The task of translation has occupied me several years, and the work has not been very congenial, for Abūl Faẓl is not an author for whom one can feel much sympathy or admiration. He was a great flatterer and unhesitatingly suppressed or distorted facts. His style, too, seems—at least to Western eyes—to be quite detestable, being full of circumlocutions, and both turgid and obscure. He is often prolix, and often unduly concise and darkly allusive. His one merit—and it is one which he specially claims for himself—is his laboriousness. He was an unwearied worker, and when we blame him and lament his deficiencies we shall do well to consider what a blank our knowledge of Akbar's reign would have been, had not Abūl Faẓl exerted himself during years of strenuous effort to chronicle events and institutions. His work also has the imperishable merit of being a record by a contemporary, and by one who had access to information at first hand.
I regret that the work of translation has not devolved upon a better Persian scholar than I am. I have endeavoured to do my best, and I have sought assistance in many quarters. I now desire to express my gratitude to my friends, Maulvi Abdul Haq Abid, the late Mr. J. Beames, Mr. A. G. Ellis of the British Museum, Mr. Irvine and Mr. Whinfield, and to the translation of the Āīn-i-Akbarī, by Professor Blochmann and Colonel Jarrett, and the works of Major Price.

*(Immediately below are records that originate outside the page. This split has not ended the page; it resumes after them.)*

Arguments TileNode : clear implicits.
Arguments Tiles : clear implicits.
Arguments Grid2D : clear implicits.
Arguments IHeuristic : clear implicits.
Arguments AStarTiles : clear implicits.
Arguments Search : clear implicits.
Arguments outcome : clear implicits.


(** ** binary64, the numbers of the program *)

Module Float64.

#[export] Instance float_Num : Num float := {|
  zero  := 0%float;
  one   := 1%float;
  SQRT2 := PrimFloat.sqrt 2%float;
  add   := PrimFloat.add;
  mul   := PrimFloat.mul;
  gtb   := fun a b => PrimFloat.ltb b a;
  eqb   := PrimFloat.eqb
|}.

(** A grid index as a number; exact below 2^53. *)
Fixpoint of_pos (p : positive) : float :=
  match p with
  | xH => 1%float
  | xO q => PrimFloat.mul 2%float (of_pos q)
  | xI q => PrimFloat.add (PrimFloat.mul 2%float (of_pos q)) 1%float
  end.

Definition of_Z (z : Z) : float :=
  match z with
  | Z0 => 0%float
  | Zpos p => of_pos p
  | Zneg p => PrimFloat.opp (of_pos p)
  end.

Definition fmin (a b : float) : float := if PrimFloat.ltb b a then b else a.

(** [__diagonal], the built-in heuristic.  It reads [target.col] first, and
    so throws when the target is [null]. *)
Definition __diagonal : IHeuristic float :=
  mkIHeuristic
    (fun node target =>
       let dx := PrimFloat.abs (PrimFloat.sub (of_Z (col node)) (of_Z (col target))) in
       let dy := PrimFloat.abs (PrimFloat.sub (of_Z (row node)) (of_Z (row target))) in
       let diagonal := fmin dx dy in
       let straight := PrimFloat.add dx dy in
       PrimFloat.add straight
         (PrimFloat.mul (PrimFloat.sub (PrimFloat.sqrt 2%float) 2%float) diagonal))
    None.

(** [new AStarTiles()] *)
Definition new_AStarTiles : AStarTiles float :=
  mkAStarTiles [] [] None None __diagonal.

(** Whether [__diagonal] is not negative (and not [NaN]) between any two
    tiles of a grid of [n] x [n] tiles. *)
Definition diagonal_nonneg_upto (n : Z) : bool :=
  forallb (fun x => forallb (fun t => PrimFloat.leb 0%float (__diagonal x t))
                            (allCells n n))
          (allCells n n).

(** *** The order of binary64 on the numbers that are not negative *)

(** [0 <= x]: a zero, a positive number or [Infinity], and not [NaN]. *)
Definition nonneg (x : float) : Prop := PrimFloat.leb 0%float x = true.

(** The same on the specification of a float. *)
Definition SFnonneg (x : spec_float) : bool :=
  match x with
  | S754_zero _ => true
  | S754_finite false _ _ => true
  | S754_infinity false => true
  | _ => false
  end.

(** The value of a float that is not negative, counted in units of the least
    positive float, [2 ^ -1074]; [Infinity] counts as [2 ^ 1024]. *)
Definition top : Z := 2 ^ 2098.

Definition SFval (x : spec_float) : Z :=
  match x with
  | S754_finite _ m e => Zpos m * 2 ^ (e + 1074)
  | S754_infinity _ => top
  | _ => 0
  end.

Definition fval (x : float) : Z := SFval (Prim2SF x).

(** Rounding to nearest, ties to even, of a value in those units: to 53
    significant bits, and to [Infinity] from [2 ^ 1024] on. *)
Definition rshift (N : Z) : Z := Z.max (Zdigits2 N - 53) 0.

Definition rnd (N : Z) : Z :=
  let k := rshift N in
  let q := N / 2 ^ k in
  let r := N mod 2 ^ k in
  (if (2 ^ k <? 2 * r) || ((2 * r =? 2 ^ k) && Z.odd q) then q + 1 else q) * 2 ^ k.

Definition RV (N : Z) : Z := Z.min (rnd N) top.

(** What [n] steps of [shr_1] leave of [m]: the quotient by [2 ^ n], whether
    the remainder reaches the half, and whether anything lies beyond. *)
Definition shifted (n m : Z) (rec : shr_record) : Prop :=
  shr_m rec = m / 2 ^ n /\
  exists low,
    2 * (m mod 2 ^ n) = (if shr_r rec then 2 ^ n else 0) + 2 * low /\
    0 <= 2 * low < 2 ^ n /\
    (shr_s rec = true <-> 0 < low).

(** The last step of [binary_round_aux] for a number that is not negative. *)
Definition packed (Q e : Z) : spec_float :=
  match Q with
  | Z0 => S754_zero false
  | Zpos p => if e <=? emax - prec then S754_finite false p e else S754_infinity false
  | Zneg _ => S754_nan
  end.

End Float64.

(** ** Some grids *)

Module Grids.

Section Layouts.

Context {num : Type} {N : Num num}.

(** 2 x 2; one tile is start and target at once and is unreachable. *)
Definition grid_same : Grid2D num :=
  blocked (openGrid 2 2 (0, 0) (0, 0)) (0, 0).

(** One row of three tiles with the middle one unreachable, from one end to
    the other. *)
Definition grid_walled : Grid2D num :=
  blocked (openGrid 1 3 (0, 0) (0, 2)) (0, 1).

(** 2 x 2, from an unreachable corner to the opposite corner. *)
Definition grid_blocked_start : Grid2D num :=
  blocked (openGrid 2 2 (0, 0) (1, 1)) (0, 0).

(** 2 x 2, all tiles open, from a corner to the opposite corner. *)
Definition grid_open : Grid2D num := openGrid 2 2 (0, 0) (1, 1).

(** One row of three open tiles, from one end to the other. *)
Definition grid_row : Grid2D num := openGrid 1 3 (0, 0) (0, 2).

(** One row of three open tiles, no start and no target named yet. *)
Definition grid_unset : Grid2D num :=
  mkGrid2D 1 3 None None (fun _ => newTile).

(** One row of three open tiles with a start and no target. *)
Definition grid_no_target : Grid2D num :=
  mkGrid2D 1 3 (Some (0, 0)) None (fun _ => newTile).

(** 3 x 3, from a corner to the opposite corner; the target has multiplier
    [dear] and the tile beside it multiplier [cheap]. *)
Definition grid_hazard (cheap dear : num) : Grid2D num :=
  hazard (hazard (openGrid 3 3 (2, 2) (0, 0)) (0, 0) dear) (0, 1) cheap.

End Layouts.

Import Float64.
(** * A to-do list manager: the task store and its line-oriented file format

    Shallow embedding of [todo-app/main.cpp].  The class [Task] keeps two
    static members, the vector [tasks] and the counter [nextId]; every static
    method is modelled as a function on a [World] that holds those two members
    together with the file system and the text written to [cerr].

    The C++ standard library is modelled by what the standard says about it:
    - [std::ifstream] is an input buffer with the [eofbit] and [failbit]
      flags; [getline], [operator>>] on integers, [peek] and [ignore] follow
      the rules of unformatted and formatted input;
    - [operator<<] on integers prints the decimal digits, with a leading
      minus sign for negative numbers;
    - [std::sort] is known by its postcondition only (a permutation that is
      ordered for the comparison), so it is a relation;
    - [double] is IEEE 754 binary64 with rounding to nearest, ties to even,
      as the standard library's [SpecFloat] defines it.
    The integers [id] and [nextId] are unbounded here: overflowing a signed
    [int] is undefined in C++, the model describes the defined executions. *)

From Stdlib Require Import ZArith String Ascii List Bool Lia Permutation Sorted.
From Stdlib Require Import QArith Qpower Qabs Lqa SpecFloat.
Import ListNotations.

Open Scope Z_scope.

(** ** Text *)

Definition text := list ascii.

Definition isspace (c : ascii) : bool :=
  let n := nat_of_ascii c in
  (Nat.eqb n 32 || (Nat.leb 9 n && Nat.leb n 13))%bool.

Definition isdigit (c : ascii) : bool :=
  let n := nat_of_ascii c in (Nat.leb 48 n && Nat.leb n 57)%bool.

Definition digit_val (c : ascii) : Z := Z.of_nat (nat_of_ascii c) - 48.

Definition digit_char (d : Z) : ascii := ascii_of_nat (Z.to_nat (48 + d)).

Definition PIPE : ascii := "|"%char.
Definition NEWLINE : ascii := "010"%char.
Definition SPACE : ascii := " "%char.
Definition MINUS : ascii := "-"%char.
Definition PLUS : ascii := "+"%char.

(** ** Formatted output of integers: [os << n] *)

Fixpoint put_digits (fuel : nat) (n : Z) (acc : text) : text :=
  let acc' := digit_char (n mod 10) :: acc in
  match fuel with
  | O => acc'
  | S fuel' => if n / 10 =? 0 then acc' else put_digits fuel' (n / 10) acc'
  end.

Definition show_unsigned (n : Z) : text :=
  put_digits (Z.to_nat (Z.log2 n)) n [].

Definition show_Z (n : Z) : text :=
  if n <? 0 then MINUS :: show_unsigned (- n) else show_unsigned n.

(** [os << b] without [boolalpha] prints 1 or 0. *)
Definition show_bool (b : bool) : text := show_Z (if b then 1 else 0).

(** ** Input streams *)

Record istream := mkIstream { buf : text; eofbit : bool; failbit : bool }.

Definition good (s : istream) : bool := negb (eofbit s) && negb (failbit s).

Definition open_istream (t : text) : istream := mkIstream t false false.

(** What an input function does when the stream is not good on entry: the
    sentry sets [failbit] and nothing is read. *)
Definition sentry_failed (s : istream) : istream :=
  mkIstream (buf s) (eofbit s) true.

(** [file.peek()]: [None] stands for [EOF]; meeting the end sets [eofbit]. *)
Definition peek (s : istream) : option ascii * istream :=
  if good s then
    match buf s with
    | [] => (None, mkIstream [] true false)
    | c :: _ => (Some c, s)
    end
  else (None, sentry_failed s).

(** The characters before the first [d], and what follows that [d] if there
    is one. *)
Fixpoint take_until (d : ascii) (t : text) : text * option text :=
  match t with
  | [] => ([], None)
  | c :: t' =>
      if Ascii.eqb c d then ([], Some t')
      else let (a, r) := take_until d t' in (c :: a, r)
  end.

(** [getline(file, str, d)] into an empty [str]: characters are taken up to
    the delimiter, which is consumed but not stored; meeting the end of the
    input sets [eofbit], and [failbit] too when nothing at all was taken. *)
Definition getline (s : istream) (d : ascii) : text * istream :=
  if good s then
    match take_until d (buf s) with
    | (str, Some rest) => (str, mkIstream rest false false)
    | (str, None) =>
        (str, mkIstream [] true (match str with [] => true | _ => false end))
    end
  else ([], sentry_failed s).

(** [file.ignore(numeric_limits<streamsize>::max(), d)]. *)
Definition ignore (s : istream) (d : ascii) : istream :=
  if good s then
    match take_until d (buf s) with
    | (_, Some rest) => mkIstream rest false false
    | (_, None) => mkIstream [] true false
    end
  else sentry_failed s.

Fixpoint skipws (t : text) : text :=
  match t with
  | c :: t' => if isspace c then skipws t' else t
  | [] => []
  end.

Fixpoint span_digits (t : text) : text * text :=
  match t with
  | c :: t' =>
      if isdigit c then let (ds, r) := span_digits t' in (c :: ds, r)
      else ([], t)
  | [] => ([], [])
  end.

Definition digits_from (a : Z) (ds : text) : Z :=
  fold_left (fun a c => a * 10 + digit_val c) ds a.

Definition digits_value (ds : text) : Z := digits_from 0 ds.

Definition at_end (t : text) : bool :=
  match t with [] => true | _ => false end.

(** The digits of a number, after its sign: the longest run of digits is
    taken.  No digit: [failbit], 0 is stored.  A value outside [lo..hi]:
    [failbit], the nearest bound is stored.  Reading up to the end of the
    input sets [eofbit]. *)
Definition read_digits (lo hi : Z) (neg : bool) (t : text) : Z * istream :=
  let '(ds, rest) := span_digits t in
  match ds with
  | [] => (0, mkIstream rest (at_end rest) true)
  | _ =>
      let v := if neg then - digits_value ds else digits_value ds in
      if v <? lo then (lo, mkIstream rest (at_end rest) true)
      else if hi <? v then (hi, mkIstream rest (at_end rest) true)
      else (v, mkIstream rest (at_end rest) false)
  end.

(** [file >> n] for a signed integer type with values [lo..hi], decimal base,
    into a variable that holds 0: white space is skipped, then an optional
    sign and the digits are read. *)
Definition read_int (lo hi : Z) (s : istream) : Z * istream :=
  if good s then
    match skipws (buf s) with
    | [] => (0, mkIstream [] true true)
    | c :: t =>
        if Ascii.eqb c MINUS then read_digits lo hi true t
        else if Ascii.eqb c PLUS then read_digits lo hi false t
        else read_digits lo hi false (c :: t)
    end
  else (0, sentry_failed s).

Definition INT_MIN : Z := - 2 ^ 31.
Definition INT_MAX : Z := 2 ^ 31 - 1.
(** [time_t] is a signed 64-bit integer. *)
Definition TIME_MIN : Z := - 2 ^ 63.
Definition TIME_MAX : Z := 2 ^ 63 - 1.

Definition read_int32 : istream -> Z * istream := read_int INT_MIN INT_MAX.
Definition read_time_t : istream -> Z * istream := read_int TIME_MIN TIME_MAX.

(** ** The file system

    [readable p] is the content an [ifstream] on [p] gets, [None] when the
    file cannot be opened; [writable p] tells whether an [ofstream] on [p]
    opens. *)

Record fsys := mkFsys {
  readable : string -> option text;
  writable : string -> bool
}.

Definition write_file (fs : fsys) (p : string) (data : text) : fsys :=
  mkFsys (fun q => if String.eqb q p then Some data else readable fs q)
         (writable fs).

(** ** Tasks *)

(** [enum Priority]: an unscoped enumeration, so a [Priority] can hold
    integers other than the five enumerators; [validateTask] tests for that. *)
Definition Priority := Z.
Definition HIGHEST : Priority := 1.
Definition HIGH : Priority := 2.
Definition MEDIUM : Priority := 3.
Definition LOW : Priority := 4.
Definition LOWEST : Priority := 5.

Record Task := mkTask {
  id : Z;
  description : text;
  priority : Priority;
  completed : bool;
  dueDate : Z
}.

Record World := mkWorld {
  tasks : list Task;
  nextId : Z;
  disk : fsys;
  cerr : list string
}.

(** The state of the static members when the process starts. *)
Definition initial_world (fs : fsys) : World := mkWorld [] 1 fs [].

Definition set_tasks (ts : list Task) (w : World) : World :=
  mkWorld ts (nextId w) (disk w) (cerr w).
Definition set_nextId (n : Z) (w : World) : World :=
  mkWorld (tasks w) n (disk w) (cerr w).
Definition set_disk (fs : fsys) (w : World) : World :=
  mkWorld (tasks w) (nextId w) fs (cerr w).
Definition say (msgs : list string) (w : World) : World :=
  mkWorld (tasks w) (nextId w) (disk w) (cerr w ++ msgs).

Definition MSG_EMPTY_DESCRIPTION : string := "Error: Description cannot be empty.".
Definition MSG_BAD_PRIORITY : string := "Error: Priority must be between 1 and 5.".
Definition MSG_SKIP_LINE : string := "Skipping invalid task from file.".
Definition MSG_CANNOT_SAVE : string := "Error: Unable to open file for saving.".
Definition MSG_UPDATE_DESCRIPTION : string := "Update failed due to invalid description.".
Definition MSG_UPDATE_PRIORITY : string := "Update failed due to invalid priority.".
Definition MSG_NOT_FOUND (i : Z) : string :=
  ("Warning: No task found with ID " ++ string_of_list_ascii (show_Z i) ++ ".")%string.
Definition MSG_NOT_SAVED (i : Z) : string :=
  ("Error: Invalid Task with ID " ++ string_of_list_ascii (show_Z i)
   ++ " - not saved.")%string.

(** [Task::validateTask]: the verdict, and what it writes to [cerr]. *)
Definition validateTask (desc : text) (prio : Priority) : bool * list string :=
  match desc with
  | [] => (false, [MSG_EMPTY_DESCRIPTION])
  | _ =>
      if (prio <? HIGHEST) || (LOWEST <? prio)
      then (false, [MSG_BAD_PRIORITY])
      else (true, [])
  end.

(** The constructor [Task(desc, prio, due)]: [id(nextId++)]. *)
Definition Task_new (desc : text) (prio : Priority) (due : Z) (w : World)
  : Task * World :=
  (mkTask (nextId w) desc prio false due, set_nextId (nextId w + 1) w).

Definition push_back (t : Task) (w : World) : World :=
  set_tasks (tasks w ++ [t]) w.

Definition set_description (d : text) (t : Task) : Task :=
  mkTask (id t) d (priority t) (completed t) (dueDate t).
Definition set_priority (p : Priority) (t : Task) : Task :=
  mkTask (id t) (description t) p (completed t) (dueDate t).
Definition set_completed (c : bool) (t : Task) : Task :=
  mkTask (id t) (description t) (priority t) c (dueDate t).
Definition set_dueDate (d : Z) (t : Task) : Task :=
  mkTask (id t) (description t) (priority t) (completed t) d.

I am also indebted for much literary assistance to my elder brother, Mr. David Beveridge. There are, I am sure, many mistakes in my translation and notes, but there would have been many more but for the assistance of my friends. I regret that I have been obliged to make two long lists of Errata and Addenda. In part this has been due to the translations being made in England and printed in India, and in part to increase of knowledge. The translation of the second volume, which carries on the history of Akbar's reign to the middle of the seventeenth year, has been completed by me, and I am about to begin the translation of the third and last volume. The translation has been made from the Bibliotheca Indica edition of the text, but I have consulted many MSS. in the British Museum, the India Office, and the Royal Asiatic Society's Library, &c. The Bibliotheca Indica edition is by no means so good as it might have been, for the learned native editors* were destitute of geographical or historical knowledge. Hence they have often made mistakes in the names of persons and places. They have also no explanatory notes. In their preface they are severe upon the Lucknow edition. No doubt that edition has many faults, but it was the first in the field, and it is on the whole a creditable monument of the enterprise of the publisher, Munshi Newal Kishor, and of the liberality of the Maharajah of Patiala. The editor, Maulvī Ṣādiq 'Alī, also deserves honourable mention. He has added numerous notes, and though many of these are trivial, yet there are also many which are really enlightening.
Since completing the translation, I have seen a remarkable MS. of the first volume of the Akbarnāma in the possession of Saiyid 'Alī Bilgrāmī. This is evidently a rough draft and contains severa things which do not occur in the MSS. of the finished work. Among them are one or two letters of Humāyūn. I have given an account of this MS. in R.A.S.J. for January 1903, p. 115.